Curiosidades
Por que ahora hay que pedir turno para subir al Everest
Por que ahora hay que pedir turno para subir al Everest, la montana mas alta del mundo
Si te imaginas la cima del Monte Everest, puede que lo que veas sea un pico nevado y tranquilo alejado de la civilización.
Pero una sorprendente foto, tomada por el montañero Nirmal Purja, muestra cómo en la vida real este sitio puede estar mucho más abarrotado de gente.
La foto de Purja ha causado interés en todo el mundo, en medio de la trágica noticia de que ocho escaladores murieron en el Everest en la última semana.
La imagen da una idea de las difíciles condiciones que enfrentan aquellos que emprenden la escalada del pico más alto del mundo.
¿Es normal ver colas tan largas cerca de la cima?
Sí, según los guías. Esto sucede con bastante frecuencia durante la temporada de escalada.
“Es normal que haya una multitud”, dice Mingma Sherpa, presidenta de la agencia Seven Summits Treks, y agrega que los escaladores a veces hacen colas de entre 20 minutos y una hora y media para llegar a la cima.

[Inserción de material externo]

Section Verify.
Context `{TextCodec} (display : FaucetError -> string).

(** [fetch_range]: the rows, whether they are all of them, and the shard the
    source is left under. *)
Definition read_err (side : string) (e : FaucetError) : CliError :=
  CliFaucet (Errors.Source ("verify: reading the " +:+ side +:+ ": " +:+ display e)).
Fixpoint read_pages (side : string) (limit : Z) (pages : list (result (list Value) FaucetError))
  (rows : list Value) : result (list Value * bool) CliError :=
  match pages with
  | [] => Ok (rows, true)
  | Err e :: _ => Err (read_err side e)
  | Ok page :: pages =>
      let rows := rows ++ page in
      if limit <? zlen rows then Ok (take (Z.to_nat limit) rows, false)
      else read_pages side limit pages rows
  end.
Definition fetch_range (src : RangeSource) (applied : option ShardSpec) (range : KeyRange) (key : list string)
  (side : string) (limit : option Z) : result (list Value * bool * option ShardSpec) CliError :=
  let? applied :=
    match key with
    | [k] => if is_none (kr_lo range) && is_none (kr_hi range) then Ok applied
             else match rs_apply_shard src (to_shard range k) with
                  | Ok _ => Ok (Some (to_shard range k))
                  | Err e => Err (CliConfig ("verify: narrowing the " +:+ side +:+ " to " +:+ range_str range
                                             +:+ ": " +:+ display e))
                  end
    | _ => Ok applied
    end in
  match limit with
  | None => match rs_fetch_all src applied with
            | Ok rows => Ok (rows, true, applied)
            | Err e => Err (read_err side e)
            end
  | Some limit =>
      let batch := Z.max 1 (Z.min limit 10000) in
      let? (rows, complete) := read_pages side limit (rs_stream_pages src applied batch) [] in
      Ok (rows, complete, applied)
  end.

(** ** The session *)

(** [struct Session], its fixed part and its state; [dest_keys] is written and
    never read. The shard either source was last narrowed to is that source's
    own state. *)
Record VerifyEnv := MkVerifyEnv {
  ve_source : RangeSource;
  ve_dest : RangeSource;
  ve_key : list string;
  ve_columns : option (list string);
  ve_exclude : list string;
  ve_norm : Normalizer;
  ve_max_rows : option Z;
  ve_server_columns : option (list string);
  ve_masking : option (Value -> Value);
}.
Record Session := MkSession {
  report : VerifyReport;
  source_rows : gmap string Value;
  dest_keys : gmap string Value;
  source_applied : option ShardSpec;
  dest_applied : option ShardSpec;
}.
Definition Session_new : Session := MkSession VerifyReport_default ∅ ∅ None None.

Definition set_report (f : VerifyReport -> VerifyReport) (s : Session) : Session :=
  MkSession (f (report s)) (source_rows s) (dest_keys s) (source_applied s) (dest_applied s).
Definition set_source_applied (a : option ShardSpec) (s : Session) : Session :=
  MkSession (report s) (source_rows s) (dest_keys s) a (dest_applied s).
Definition set_dest_applied (a : option ShardSpec) (s : Session) : Session :=
  MkSession (report s) (source_rows s) (dest_keys s) (source_applied s) a.

Definition add_compared (n : Z) (r : VerifyReport) : VerifyReport :=
  MkVerifyReport (wadd64 (ranges_compared r) n) (ranges_differing r) (rows_fetched_source r) (rows_fetched_dest r)
    (server_digests r) (differences r) (truncated r) (differences_found r) (repaired_upserts r) (repaired_deletes r).
Definition add_differing (r : VerifyReport) : VerifyReport :=
  MkVerifyReport (ranges_compared r) (wadd64 (ranges_differing r) 1) (rows_fetched_source r) (rows_fetched_dest r)
    (server_digests r) (differences r) (truncated r) (differences_found r) (repaired_upserts r) (repaired_deletes r).
Definition add_fetched (source dest : Z) (r : VerifyReport) : VerifyReport :=
  MkVerifyReport (ranges_compared r) (ranges_differing r) (wadd64 (rows_fetched_source r) source)
    (wadd64 (rows_fetched_dest r) dest)
    (server_digests r) (differences r) (truncated r) (differences_found r) (repaired_upserts r) (repaired_deletes r).
Definition set_server (b : bool) (r : VerifyReport) : VerifyReport :=
  MkVerifyReport (ranges_compared r) (ranges_differing r) (rows_fetched_source r) (rows_fetched_dest r)
    b (differences r) (truncated r) (differences_found r) (repaired_upserts r) (repaired_deletes r).
Definition set_truncated (r : VerifyReport) : VerifyReport :=
  MkVerifyReport (ranges_compared r) (ranges_differing r) (rows_fetched_source r) (rows_fetched_dest r)
    (server_digests r) (differences r) true (differences_found r) (repaired_upserts r) (repaired_deletes r).
Definition add_differences (ds : list Difference) (r : VerifyReport) : VerifyReport :=
  MkVerifyReport (ranges_compared r) (ranges_differing r) (rows_fetched_source r) (rows_fetched_dest r)
    (server_digests r) (differences r ++ ds) (truncated r) (differences_found r) (repaired_upserts r) (repaired_deletes r).

Section Session.
Context (e : VerifyEnv).

(** [over_budget], [budget_left]. *)
Definition fetched (s : Session) : Z := wadd64 (rows_fetched_source (report s)) (rows_fetched_dest (report s)).
Definition over_budget (s : Session) : bool :=
  match ve_max_rows e with Some cap => cap <=? fetched s | None => false end.
Definition budget_left (s : Session) : option Z :=
  (fun cap => Z.max 0 (cap - fetched s)) <$> ve_max_rows e.

(** [fetch_source], [fetch_dest]. *)
Definition fetch_source (s : Session) (range : KeyRange) : result (option (list Value) * Session) CliError :=
  let? (rows, complete, applied) :=
    fetch_range (ve_source e) (source_applied s) range (ve_key e) "source" (budget_left s) in
  let s := set_report (add_fetched (zlen rows) 0) (set_source_applied applied s) in
  if negb complete then Ok (None, set_report set_truncated s)
  else Ok (Some (match ve_masking e with Some m => m <$> rows | None => rows end), s).
Definition fetch_dest (s : Session) (range : KeyRange) : result (option (list Value) * Session) CliError :=
  let? (rows, complete, applied) :=
    fetch_range (ve_dest e) (dest_applied s) range (ve_key e) "destination" (budget_left s) in
  let s := set_report (add_fetched 0 (zlen rows)) (set_dest_applied applied s) in
  if negb complete then Ok (None, set_report set_truncated s)
  else Ok (Some rows, s).
(* ===== verification/Budget.v ===== *)
(** Run budgets: crates/core/src/budget.rs, with the byte estimate of usage.rs.

    The wrapped sink is a parameter of each operation: the answer it gives when it
    is called. A call to it is awaited, and other tasks go on meanwhile: what they do
    to the shared state is a parameter too. The duration ceiling is a timer, which
    may fire at any moment, also while a write is awaited. *)
From S2P Require Import Prelude Errors Json Text Quality.

Local Open Scope Z_scope.

(** ** The specification and its merge *)

Record BudgetSpec := MkBudgetSpec {
  max_records : option Z;
  max_bytes : option Z;
  max_duration_secs : option Z;
  allowed_sinks : list string;
}.

(** [is_empty], [validate]. *)
Definition budget_is_empty (b : BudgetSpec) : bool :=
  is_none (max_records b) && is_none (max_bytes b) && is_none (max_duration_secs b) && is_nil (allowed_sinks b).
Definition is_zero (o : option Z) : bool := match o with Some z => z =? 0 | None => false end.
Definition zero_ceiling (name : string) : string :=
  "budget." +:+ name +:+ " must be greater than 0 (omit it for no ceiling)".
Definition budget_validate (b : BudgetSpec) : result unit string :=
  if is_zero (max_records b) then Err (zero_ceiling "max_records")
  else if is_zero (max_bytes b) then Err (zero_ceiling "max_bytes")
  else if is_zero (max_duration_secs b) then Err (zero_ceiling "max_duration_secs")
  else if existsb (fun s => string_eqb (trim s) EmptyString) (allowed_sinks b) then
    Err "budget.allowed_sinks contains an empty entry"
  else Ok tt.

(** [merge_with], [merge]. *)
Definition DENY_ALL_SINKS : string := "!none".
Definition min_opt (a b : option Z) : option Z :=
  match a, b with Some x, Some y => Some (Z.min x y) | x, None => x | None, y => y end.
Definition allows (kind_of : string -> option string) (list : list string) (entry : string) : bool :=
  mem entry list || match kind_of entry with Some k => mem k list | None => false end.
Definition merge_entry (kind_of : string -> option string) (a b both : list string) (entry : string) : list string :=
  if negb (string_eqb entry DENY_ALL_SINKS) && allows kind_of a entry && allows kind_of b entry && negb (mem entry both)
  then both ++ [entry] else both.
Definition merge_sinks (kind_of : string -> option string) (a b : list string) : list string :=
  match is_nil a, is_nil b with
  | true, true => []
  | false, true => a
  | true, false => b
  | false, false =>
      let both := foldl (merge_entry kind_of a b) [] (a ++ b) in
      if is_nil both then [DENY_ALL_SINKS] else both
  end.
Definition merge_with (kind_of : string -> option string) (a b : BudgetSpec) : BudgetSpec :=
  MkBudgetSpec (min_opt (max_records a) (max_records b)) (min_opt (max_bytes a) (max_bytes b))
    (min_opt (max_duration_secs a) (max_duration_secs b))
    (merge_sinks kind_of (allowed_sinks a) (allowed_sinks b)).
Definition merge (a b : BudgetSpec) : BudgetSpec := merge_with (fun _ => None) a b.

(** [sink_allowed]. *)
Definition sink_allowed (b : BudgetSpec) (sink_ref kind : string) : bool :=
  if existsb (fun s => string_eqb s DENY_ALL_SINKS) (allowed_sinks b) then false
  else is_nil (allowed_sinks b) || existsb (fun s => string_eqb s sink_ref || string_eqb s kind) (allowed_sinks b).

(** ** Verdicts and state *)

Inductive BudgetKind := BudgetRecords | BudgetBytes | BudgetDuration.
Definition kind_str (k : BudgetKind) : string :=
  match k with BudgetRecords => "max_records" | BudgetBytes => "max_bytes" | BudgetDuration => "max_duration_secs" end.
Record BudgetVerdict := MkVerdict { bv_kind : BudgetKind; bv_limit : Z; bv_actual : Z }.
Definition verdict_error (v : BudgetVerdict) : FaucetError := BudgetExceeded (kind_str (bv_kind v)) (bv_limit v) (bv_actual v).

(** [struct BudgetState] with the prepaid rows of the [BudgetSink] and the run's
    cancellation token. *)
Record BudgetState := MkBudgetState {
  bs_records : Z;
  bs_bytes : Z;
  bs_verdict : option BudgetVerdict;
  bs_prepaid : Z;
  bs_cancelled : bool;
}.
Definition BudgetState_new : BudgetState := MkBudgetState 0 0 None 0 false.
Definition set_verdict (v : BudgetVerdict) (s : BudgetState) : BudgetState :=
  MkBudgetState (bs_records s) (bs_bytes s) (option_or (bs_verdict s) (Some v)) (bs_prepaid s) (bs_cancelled s).
Definition cancel (s : BudgetState) : BudgetState :=
  MkBudgetState (bs_records s) (bs_bytes s) (bs_verdict s) (bs_prepaid s) true.
Definition set_prepaid (n : Z) (s : BudgetState) : BudgetState :=
  MkBudgetState (bs_records s) (bs_bytes s) (bs_verdict s) n (bs_cancelled s).

(** [usage::estimate_json_bytes], [estimate_page_bytes]. *)
Fixpoint digits_fuel (fuel : nat) (u : Z) : Z :=
  match fuel with
  | O => 1
  | S fuel => if u <? 10 then 1 else 1 + digits_fuel fuel (u / 10)
  end.
Definition digits_u64 (u : Z) : Z := digits_fuel 20 u.
Definition digits_i64 (i : Z) : Z := if i <? 0 then 1 + digits_u64 (- i) else digits_u64 i.
Fixpoint estimate_json_bytes (v : Value) : Z :=
  match v with
  | Null => 4
  | VBool b => if b then 4 else 5
  | VNumber n => match num_i64 n, num_u64 n with
                 | Some i, _ => digits_i64 i
                 | None, Some u => digits_u64 u
                 | None, None => 17
                 end
  | VString s => Z.of_nat (String.length s) + 2
  | VArray items => zsum (map estimate_json_bytes items) + 2 + Z.max 0 (zlen items - 1)
  | VObject m =>
      zsum (map (fun e => Z.of_nat (String.length e.1) + 3 + estimate_json_bytes e.2) m) + 2 + Z.max 0 (zlen m - 1)
  end.
Definition estimate_page_bytes (records : list Value) : Z := zsum (map estimate_json_bytes records).

(** ** The enforcing sink *)
Section Sink.
Context (spec : BudgetSpec).
(* ===== verification/Engine.v ===== *)
(** The effects of the engine: the backends a run talks to, the monad its code
    runs in, and the weakest-precondition rules the proofs use.

    A run owns no data: it calls a main sink, an optional dead-letter sink and a
    state store (the traits [Sink] and [StateStore] of crates/core/src/traits.rs
    and state.rs). All three are operations on one arbitrary environment type,
    so a theorem about a run holds for every behaviour of the backends: a call
    may succeed, fail, or fail after having taken effect.

    Time is a count of nanoseconds. A cancellation token fires at a given time
    or never. The process may die: before a call reaches the backend, or after
    the backend took the effect and before the engine saw the reply. *)
From S2P Require Import Prelude Errors Json Accounting Dlq Drift.

Local Open Scope Z_scope.

(** [struct StreamPage] (pipeline.rs). *)
Record StreamPage := MkStreamPage {
  sp_records : list Value;
  sp_bookmark : option Value;
}.

(** [RowOutcome]: one row of a partial write. *)
Definition RowOutcome : Type := result unit FaucetError.

Inductive target := Main | Dead.

#[export] Instance target_eq_dec : EqDecision target.
Proof. solve_decision. Defined.

(** What a run did, in order: the calls it made with their replies, and the
    pages it took from the source. *)
Inductive event : Type :=
| EPage (p : StreamPage)
| EGoverned (records envelopes : list Value)
| EWrite (t : target) (records : list Value) (r : result WriteReport FaucetError)
| EPartial (records : list Value) (r : result (list RowOutcome) FaucetError)
| EAdmit (records : list Value) (r : result unit FaucetError)
| EIdempotent (records : list Value) (scope token : string) (r : result WriteReport FaucetError)
| EToken (scope : string) (r : result (option string) FaucetError)
| EFlush (t : target) (r : result unit FaucetError)
| ESchema (r : result (option Value) FaucetError)
| EEvolve (e : SchemaEvolution) (r : result unit FaucetError)
| EGet (key : string) (r : result (option Value) FaucetError)
| EPut (key : string) (v : Value) (r : result unit FaucetError)
| EStart (bookmark : Value) (r : result unit FaucetError)
| EBeginOverwrite (r : result unit FaucetError)
| ECommitOverwrite (r : result unit FaucetError)
| EAbortOverwrite (r : result unit FaucetError)
| ECompleteRun (r : result unit FaucetError)
| EDelete (key : string) (r : result unit FaucetError)
| EClaim (key : string) (v : Value) (r : result bool FaucetError).

Section Engine.
Context {E : Type}.

(** A backend call: the reply, the time it took, and the environment after. *)
Definition backend (A : Type) : Type := E -> (result A FaucetError * Z) * E.

(** The methods of [trait Sink] the value path of the engine calls. *)
Record SinkOps := MkSinkOps {
  connector_name : string;
  supports_idempotent_writes : bool;
  dedups_by_key : bool;
  write_batch_is_replay_safe : bool;
  is_overwrite : bool;
  batch_atomicity : BatchAtomicity;
  write_batch_reported : list Value -> backend WriteReport;
  write_governed : list Value -> backend WriteReport;
  write_batch_partial : list Value -> backend (list RowOutcome);
  admit_page : list Value -> backend unit;
  write_batch_idempotent_reported : list Value -> string -> string -> backend WriteReport;
  last_committed_token : string -> backend (option string);
  flush : backend unit;
  current_schema : backend (option Value);
  evolve_schema : SchemaEvolution -> backend unit;
  begin_overwrite : backend unit;
  commit_overwrite : backend unit;
  abort_overwrite : backend unit;
  complete_run : backend unit;
}.

(** The methods of [trait StateStore] the engine calls. *)
Record StoreOps := MkStoreOps {
  store_get : string -> backend (option Value);
  store_put : string -> Value -> backend unit;
  store_delete : string -> backend unit;
  compare_and_put : string -> option Value -> Value -> backend bool;
}.

(** The state a run's code works on. *)
Record st := MkSt {
  env : E;
  clock : Z;
  crash_in : option nat;
  jitter_counter : Z;
  accounts : option RowAccounts;
  outcomes : BatchOutcomeCounters;
  trace : list event;
}.

Definition set_env (s : st) (e : E) : st :=
  MkSt e (clock s) (crash_in s) (jitter_counter s) (accounts s) (outcomes s) (trace s).
Definition set_clock (s : st) (t : Z) : st :=
  MkSt (env s) t (crash_in s) (jitter_counter s) (accounts s) (outcomes s) (trace s).
Definition set_crash (s : st) (c : option nat) : st :=
  MkSt (env s) (clock s) c (jitter_counter s) (accounts s) (outcomes s) (trace s).
Definition set_jitter (s : st) (j : Z) : st :=
  MkSt (env s) (clock s) (crash_in s) j (accounts s) (outcomes s) (trace s).
Definition set_accounts (s : st) (a : option RowAccounts) : st :=
  MkSt (env s) (clock s) (crash_in s) (jitter_counter s) a (outcomes s) (trace s).
Definition set_outcomes (s : st) (o : BatchOutcomeCounters) : st :=
  MkSt (env s) (clock s) (crash_in s) (jitter_counter s) (accounts s) o (trace s).
Definition log_event (s : st) (e : event) : st :=
  MkSt (env s) (clock s) (crash_in s) (jitter_counter s) (accounts s) (outcomes s)
    (trace s ++ [e]).

(** How a piece of engine code ends: a value, an error, or a dead process. *)
Inductive outcome (A : Type) : Type :=
| Val (a : A)
| Fault (e : FaucetError)
| Crashed.

Definition M (A : Type) : Type := st -> outcome A * st.

Definition ret {A} (a : A) : M A := fun s => (Val A a, s).
Definition throw {A} (e : FaucetError) : M A := fun s => (Fault A e, s).
Definition bind {A B} (m : M A) (k : A -> M B) : M B := fun s =>
  match m s with
  | (Val _ a, s) => k a s
  | (Fault _ e, s) => (Fault B e, s)
  | (Crashed _, s) => (Crashed B, s)
  end.
Definition lift {A} (r : result A FaucetError) : M A :=
  match r with Ok a => ret a | Err e => throw e end.
(** Observe an error instead of propagating it (no [?]). A dead process is not
    observable. *)
Definition attempt {A} (m : M A) : M (result A FaucetError) := fun s =>
  match m s with
  | (Val _ a, s) => (Val _ (Ok a), s)
  | (Fault _ e, s) => (Val _ (Err e), s)
  | (Crashed _, s) => (Crashed _, s)
  end.
(** [Result::map_err]. *)
Definition map_err {A} (f : FaucetError -> FaucetError) (m : M A) : M A := fun s =>
  match m s with
  | (Fault _ e, s) => (Fault A (f e), s)
  | r => r
  end.
Definition state_of : M st := fun s => (Val st s, s).
Definition modify (f : st -> st) : M unit := fun s => (Val unit tt, f s).

(** One backend call. [crash_in = Some 0]: the process dies before the call;
    [Some 1]: after the backend answered, before the engine resumes. *)
Definition call {A} (op : backend A) (ev : result A FaucetError -> event) : M A := fun s =>
  match crash_in s with
  | Some O => (Crashed A, s)
  | c =>
      let '((r, d), e) := op (env s) in
      let s1 := log_event (set_clock (set_env s e) (clock s + d)) (ev r) in
      match c with
      | Some (S O) => (Crashed A, set_crash s1 (Some O))
      | _ => let s2 := set_crash s1 (match c with Some n => Some (n - 2)%nat | None => None end) in
             match r with
             | Ok a => (Val A a, s2)
             | Err e => (Fault A e, s2)
             end
      end
  end.

(** A cancellation token: when it fires, if ever. *)
Definition token : Type := option Z.
Definition fires_by (t : option token) (now : Z) : bool :=
  match t with Some (Some at_) => at_ <=? now | _ => false end.

(** [token.is_cancelled()]. *)
Definition is_cancelled (t : option token) : M bool := fun s => (Val bool (fires_by t (clock s)), s).

(** ** Weakest preconditions *)

(** A predicate indifferent to time and randomness. *)
Definition stable (I : st -> Prop) : Prop :=
  forall s s', env s = env s' -> trace s = trace s' -> accounts s = accounts s' ->
    outcomes s = outcomes s' -> I s -> I s'.

Definition wp {A} (m : M A) (Q : outcome A -> st -> Prop) (s : st) : Prop := Q (m s).1 (m s).2.

End Engine.

Arguments SinkOps : clear implicits.
Arguments StoreOps : clear implicits.
Arguments st : clear implicits.
Arguments M : clear implicits.
Arguments Val {A} a.
Arguments Fault {A} e.
Arguments Crashed {A}.

Declare Scope engine_scope.
Delimit Scope engine_scope with engine.
Notation "'let*' x ':=' c 'in' k" := (bind c (fun x => k))
  (at level 10, x pattern, c at level 100, k at level 200) : engine_scope.
Notation "c ';;' k" := (bind c (fun _ => k)) (at level 100, right associativity) : engine_scope.

(** The default bodies of [trait Sink] (traits.rs), for a sink that supplies
    [write_batch] only. *)
Section Defaults.
Context {E : Type}.
Context (write_batch : list Value -> @backend E Z) (dedup_flag : bool).

Definition default_write_batch_reported (records : list Value) : @backend E WriteReport := fun e =>
  match write_batch records e with
  | ((Ok n, d), e) =>
      ((Ok (if dedup_flag then report_keyed (zlen records) n else report_accepted n), d), e)
  | ((Err x, d), e) => ((Err x, d), e)
  end.

Definition default_write_batch_partial (records : list Value) : @backend E (list RowOutcome) :=
  fun e =>
  match default_write_batch_reported records e with
  | ((Ok r, d), e) =>
      match report_check r (zlen records) with
      | Ok _ => ((Ok ((fun _ => Ok tt) <$> records), d), e)
      | Err x => ((Err x, d), e)
      end
  | ((Err x, d), e) => ((Err x, d), e)
  end.

(** [write_governed] delegates to [write_batch_reported]. *)
Definition default_write_governed (records : list Value) : @backend E WriteReport :=
  default_write_batch_reported records.

(** [admit_page] accepts, [last_committed_token] and [current_schema] answer
    [None], [flush] and the overwrite hooks do nothing. *)
Definition default_unit : @backend E unit := fun e => ((Ok tt, 0), e).
Definition default_none {A} : @backend E (option A) := fun e => ((Ok None, 0), e).

End Defaults.

(** ** Facts *)

Section Rules.
Context {E : Type}.
Implicit Types (s : st E).

Lemma wp_mono {A} (m : M E A) (Q R : outcome A -> st E -> Prop) s :
  wp m Q s -> (forall o s, Q o s -> R o s) -> wp m R s.
Proof. unfold wp. auto. Qed.

Lemma wp_true {A} (m : M E A) s : wp m (fun _ _ => True) s.
Proof. done. Qed.

Lemma wp_and {A} (m : M E A) (Q R : outcome A -> st E -> Prop) s :
  wp m Q s -> wp m R s -> wp m (fun o s => Q o s /\ R o s) s.
Proof. unfold wp. auto. Qed.

Lemma wp_ret {A} (a : A) (Q : outcome A -> st E -> Prop) s : Q (Val a) s -> wp (ret a) Q s.
Proof. done. Qed.

Lemma wp_throw {A} e (Q : outcome A -> st E -> Prop) s : Q (Fault e) s -> wp (throw e) Q s.
Proof. done. Qed.

Lemma wp_bind {A B} (m : M E A) (k : A -> M E B) (Q : outcome B -> st E -> Prop) s :
  wp m (fun o s => match o with
                   | Val a => wp (k a) Q s
                   | Fault e => Q (Fault e) s
                   | Crashed => Q Crashed s
                   end) s ->
  wp (bind m k) Q s.
Proof. unfold wp, bind. destruct (m s) as [[] ?]; done. Qed.

Lemma wp_lift {A} (r : result A FaucetError) (Q : outcome A -> st E -> Prop) s :
  match r with Ok a => Q (Val a) s | Err e => Q (Fault e) s end -> wp (lift r) Q s.
Proof. by destruct r. Qed.

Lemma wp_attempt {A} (m : M E A) (Q : outcome (result A FaucetError) -> st E -> Prop) s :
  wp m (fun o s => match o with
                   | Val a => Q (Val (Ok a)) s
                   | Fault e => Q (Val (Err e)) s
                   | Crashed => Q Crashed s
                   end) s ->
  wp (attempt m) Q s.
Proof. unfold wp, attempt. destruct (m s) as [[] ?]; done. Qed.

Lemma wp_map_err {A} f (m : M E A) (Q : outcome A -> st E -> Prop) s :
  wp m (fun o s => match o with
                   | Fault e => Q (Fault (f e)) s
                   | o => Q o s
                   end) s ->
  wp (map_err f m) Q s.
Proof. unfold wp, map_err. destruct (m s) as [[] ?]; done. Qed.

Lemma wp_state_of (Q : outcome (st E) -> st E -> Prop) s : Q (Val s) s -> wp state_of Q s.
Proof. done. Qed.

Lemma wp_modify f (Q : outcome unit -> st E -> Prop) s : Q (Val tt) (f s) -> wp (modify f) Q s.
Proof. done. Qed.

Lemma wp_is_cancelled t (Q : outcome bool -> st E -> Prop) s :
  Q (Val (fires_by t (clock s))) s -> wp (is_cancelled t) Q s.
Proof. done. Qed.

(** The rule for a backend call, for predicates that only look at the
    environment and the trace. *)
Lemma wp_call {A} (op : @backend E A) ev (Q : outcome A -> st E -> Prop) s :
  Q Crashed s ->
  (forall r d e s', op (env s) = ((r, d), e) -> env s' = e -> trace s' = trace s ++ [ev r] ->
     accounts s' = accounts s -> outcomes s' = outcomes s ->
     Q Crashed s' /\ match r with Ok a => Q (Val a) s' | Err x => Q (Fault x) s' end) ->
  wp (call op ev) Q s.
Proof.
  intros H0 H. unfold wp, call. destruct (op (env s)) as [[r d] e] eqn:Hop.
  destruct (crash_in s) as [[|[|n]]|]; [done|..]; destruct r as [a|x]; simpl;
    match goal with |- Q _ ?S => destruct (H _ _ _ S eq_refl) as [? ?] end; done.
Qed.

(** The defaults report one outcome per row, or an error. *)
Lemma default_partial_length (wb : list Value -> @backend E Z) k records e r d e' :
  default_write_batch_partial wb k records e = ((Ok r, d), e') -> length r = length records.
Proof.
  unfold default_write_batch_partial. destruct (default_write_batch_reported _ _ _ _) as [[[] ?] ?];
    [|done]. case_match; [|done]. intros. simplify_eq. by rewrite length_fmap.
Qed.

End Rules.

#[export] Hint Resolve wp_ret wp_throw : faucet.
(** ** Holding bookmarks back *)

(** [HoldingStateStore] over an inner store that answers as a map: what it holds and the
    inner store. *)
Record holding := MkHolding { h_held : gmap string Value; h_inner : gmap string Value }.
Inductive store_op := OpPut (key : string) (v : Value) | OpDelete (key : string).
Definition holding_get (h : holding) (key : string) : option Value :=
  match h_held h !! key with Some v => Some v | None => h_inner h !! key end.
Definition holding_step (signal : ReadState) (h : holding) (op : store_op) : holding :=
  match op with
  | OpPut key v =>
      if bool_decide (signal = ReadPartial) then MkHolding (h_held h) (<[key := v]> (h_inner h))
      else MkHolding (<[key := v]> (h_held h)) (h_inner h)
  | OpDelete key => MkHolding (delete key (h_held h)) (delete key (h_inner h))
  end.
Definition holding_release (h : holding) : holding := MkHolding ∅ (h_held h ∪ h_inner h).

(** ** What is tracked *)

Section Exact.
Context (json_str : string -> string) (float_str : f64 -> string).
Notation canonical_key_text := (canonical_key_text json_str float_str).
(** The text of a row's key, and the keys of a list of rows. *)
Definition row_text (key : list string) (row : Value) : option string := canonical_key_text <$> row_tuple key row.
Definition texts (key : list string) (rows : list Value) : gset string := list_to_set (omap (row_text key) rows).
Definition tracked_rows (ws : list tracked_write) : list Value := concat (tw_records <$> List.filter counted ws).
(** Every row handed to the sink, whatever it answered; for a complete read, those since the read
    began. *)
Definition handed_rows (ws : list tracked_write) : list Value :=
  concat (tw_records <$> List.filter (fun w => negb (bool_decide (tw_gate w = Some ReadPartial))) ws).
(** The rows of writes that failed as a whole and were not handed over again since. *)
Definition unrepeated (ws : list tracked_write) : list Value :=
  foldl (fun p w => if tw_partial w || tw_ok w then filter (fun row => row ∉ tw_records w) p else p ++ tw_records w) [] ws.
(** Once a complete read has begun it does not turn back into a partial one. *)
Fixpoint gates_onward (ws : list tracked_write) : Prop :=
  match ws with
  | [] => True
  | w :: ws => (tw_gate w <> Some ReadPartial -> Forall (fun w' => tw_gate w' <> Some ReadPartial) ws) /\ gates_onward ws
  end.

Con frecuencia, esto depende de cuánto tiempo dure la espera para un clima de escalada adecuado, ya que los montañeros deben evitar las posibles corrientes de chorros que podrían obstaculizar el ascenso.
“Si hay una semana (de clima seguro), entonces la cumbre no estará llena. Pero a veces, cuando hay un tiempo de espera de dos o tres días, se llena mucho, ya que todos los escaladores intentan llegar a la cumbre al mismo tiempo”, cuenta a la BBC Mingma Sherpa.
Tampoco es la primera vez que las multitudes en el Everest aparecen en los titulares.
En 2012, otra foto tomada por el escalador alemán Ralf Dujmovits se volvió viral, ya que mostraba lo que él llamó una “línea de conga” de montañeros en el Everest.
¿Es esto peligroso?
Dujmovits, quien alcanzó la cumbre del Everest en 1992 y ascendió hasta 8.000 metros de la montaña en otras seis ocasiones, dice que estas largas colas pueden ser peligrosas.
“Cuando las personas tienen que esperar en fila, corren el riesgo de quedarse sin oxígeno y es posible que no tengan suficiente oxígeno en su camino hacia abajo”.
En 1992, esto le sucedió durante su descenso y sintió como si “alguien me estuviera golpeando con un martillo de madera“, dice.
“Sentí que casi no podía avanzar, tuve mucha suerte de poder recuperarme lo suficiente y eventualmente abrirme camino con seguridad”.